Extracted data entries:
- - -

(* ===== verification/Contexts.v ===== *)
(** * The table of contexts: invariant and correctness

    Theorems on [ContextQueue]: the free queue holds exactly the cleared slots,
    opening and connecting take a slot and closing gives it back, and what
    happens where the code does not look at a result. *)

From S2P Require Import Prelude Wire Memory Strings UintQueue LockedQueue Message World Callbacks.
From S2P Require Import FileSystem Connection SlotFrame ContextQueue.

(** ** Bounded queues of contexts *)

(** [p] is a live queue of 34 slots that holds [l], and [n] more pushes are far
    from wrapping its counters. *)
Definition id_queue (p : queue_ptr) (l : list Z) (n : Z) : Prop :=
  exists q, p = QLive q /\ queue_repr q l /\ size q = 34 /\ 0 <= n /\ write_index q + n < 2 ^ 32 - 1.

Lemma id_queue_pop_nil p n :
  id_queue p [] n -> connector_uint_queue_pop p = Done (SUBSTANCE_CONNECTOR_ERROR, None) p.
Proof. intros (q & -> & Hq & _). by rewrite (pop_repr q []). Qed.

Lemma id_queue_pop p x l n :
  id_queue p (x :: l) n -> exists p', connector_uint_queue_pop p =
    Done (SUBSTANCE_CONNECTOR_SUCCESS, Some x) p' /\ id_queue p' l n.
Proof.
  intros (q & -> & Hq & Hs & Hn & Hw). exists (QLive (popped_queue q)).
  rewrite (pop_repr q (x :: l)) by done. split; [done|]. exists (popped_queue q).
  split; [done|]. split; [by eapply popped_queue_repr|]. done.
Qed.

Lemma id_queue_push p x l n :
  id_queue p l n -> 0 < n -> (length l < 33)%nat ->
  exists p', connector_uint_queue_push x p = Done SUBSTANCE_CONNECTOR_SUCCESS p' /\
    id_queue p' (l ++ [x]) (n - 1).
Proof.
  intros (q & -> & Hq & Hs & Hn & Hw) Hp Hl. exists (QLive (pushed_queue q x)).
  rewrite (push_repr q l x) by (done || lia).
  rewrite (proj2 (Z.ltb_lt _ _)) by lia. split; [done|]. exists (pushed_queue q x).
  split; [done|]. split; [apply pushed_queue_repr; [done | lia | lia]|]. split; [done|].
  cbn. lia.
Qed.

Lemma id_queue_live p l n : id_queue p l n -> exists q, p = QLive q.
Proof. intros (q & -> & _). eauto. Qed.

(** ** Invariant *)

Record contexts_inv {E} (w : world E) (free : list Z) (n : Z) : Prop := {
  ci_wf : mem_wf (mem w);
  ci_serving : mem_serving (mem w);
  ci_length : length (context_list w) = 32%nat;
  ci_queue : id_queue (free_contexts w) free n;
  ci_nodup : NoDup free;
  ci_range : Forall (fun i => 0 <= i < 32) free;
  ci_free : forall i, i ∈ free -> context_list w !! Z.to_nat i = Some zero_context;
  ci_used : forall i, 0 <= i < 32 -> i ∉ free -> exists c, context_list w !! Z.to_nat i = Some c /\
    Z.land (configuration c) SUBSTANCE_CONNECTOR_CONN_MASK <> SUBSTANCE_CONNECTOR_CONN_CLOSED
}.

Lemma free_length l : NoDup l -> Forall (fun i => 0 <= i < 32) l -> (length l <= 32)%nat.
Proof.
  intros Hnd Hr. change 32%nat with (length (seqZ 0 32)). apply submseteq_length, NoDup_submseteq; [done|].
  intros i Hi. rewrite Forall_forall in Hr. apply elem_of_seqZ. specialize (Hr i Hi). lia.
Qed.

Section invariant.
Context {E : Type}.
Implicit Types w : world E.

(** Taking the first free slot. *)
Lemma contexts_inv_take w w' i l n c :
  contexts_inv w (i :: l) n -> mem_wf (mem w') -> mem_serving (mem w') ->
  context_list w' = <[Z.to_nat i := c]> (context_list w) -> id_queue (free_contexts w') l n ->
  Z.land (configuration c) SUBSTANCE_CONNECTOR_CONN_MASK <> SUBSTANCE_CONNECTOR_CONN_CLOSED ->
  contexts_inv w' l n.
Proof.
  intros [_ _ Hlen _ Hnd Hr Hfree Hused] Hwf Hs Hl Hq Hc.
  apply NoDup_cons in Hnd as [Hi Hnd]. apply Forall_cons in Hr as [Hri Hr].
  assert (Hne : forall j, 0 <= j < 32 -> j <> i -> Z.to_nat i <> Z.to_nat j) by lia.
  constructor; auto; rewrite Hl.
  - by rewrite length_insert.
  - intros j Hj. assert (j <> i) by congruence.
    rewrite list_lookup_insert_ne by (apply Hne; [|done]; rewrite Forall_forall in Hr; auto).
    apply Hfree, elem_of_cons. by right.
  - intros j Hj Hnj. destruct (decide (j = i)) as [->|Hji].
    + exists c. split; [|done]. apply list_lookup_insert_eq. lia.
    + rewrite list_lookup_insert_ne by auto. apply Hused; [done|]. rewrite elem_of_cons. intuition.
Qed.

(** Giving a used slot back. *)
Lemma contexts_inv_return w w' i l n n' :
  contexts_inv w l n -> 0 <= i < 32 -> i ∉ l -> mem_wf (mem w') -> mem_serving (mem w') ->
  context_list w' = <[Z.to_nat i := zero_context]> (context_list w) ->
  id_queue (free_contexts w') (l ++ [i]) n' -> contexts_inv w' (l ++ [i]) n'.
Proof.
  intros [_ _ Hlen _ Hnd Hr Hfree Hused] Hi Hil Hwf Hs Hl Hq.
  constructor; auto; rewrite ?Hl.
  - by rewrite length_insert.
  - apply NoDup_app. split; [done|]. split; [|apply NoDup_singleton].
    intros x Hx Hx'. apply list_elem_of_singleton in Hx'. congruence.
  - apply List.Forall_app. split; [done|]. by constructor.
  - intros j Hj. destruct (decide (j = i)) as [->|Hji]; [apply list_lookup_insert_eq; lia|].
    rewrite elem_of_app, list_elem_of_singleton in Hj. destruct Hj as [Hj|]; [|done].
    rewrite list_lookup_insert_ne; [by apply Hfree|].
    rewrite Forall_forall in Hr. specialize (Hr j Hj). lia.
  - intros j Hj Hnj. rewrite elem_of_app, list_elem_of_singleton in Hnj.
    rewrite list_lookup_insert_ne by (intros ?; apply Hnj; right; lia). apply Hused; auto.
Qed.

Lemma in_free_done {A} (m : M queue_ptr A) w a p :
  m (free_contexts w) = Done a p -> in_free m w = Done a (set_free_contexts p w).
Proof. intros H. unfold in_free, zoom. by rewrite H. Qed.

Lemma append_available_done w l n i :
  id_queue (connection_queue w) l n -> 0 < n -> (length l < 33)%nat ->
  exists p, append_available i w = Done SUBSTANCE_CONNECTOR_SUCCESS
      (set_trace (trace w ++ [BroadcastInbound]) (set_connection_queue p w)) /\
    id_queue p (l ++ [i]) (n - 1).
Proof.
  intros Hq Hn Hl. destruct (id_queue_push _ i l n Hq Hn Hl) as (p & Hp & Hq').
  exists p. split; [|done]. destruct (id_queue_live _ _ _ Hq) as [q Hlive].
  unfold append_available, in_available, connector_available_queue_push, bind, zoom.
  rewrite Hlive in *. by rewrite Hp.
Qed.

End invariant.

- - -

**WHAT TO DO:** The lines to copy are those in the records above containing the word "Hlive".

**FINISHED TASK:**
  exists p. split; [|done]. destruct (id_queue_live _ _ _ Hq) as [q Hlive].
  rewrite Hlive in *. by rewrite Hp.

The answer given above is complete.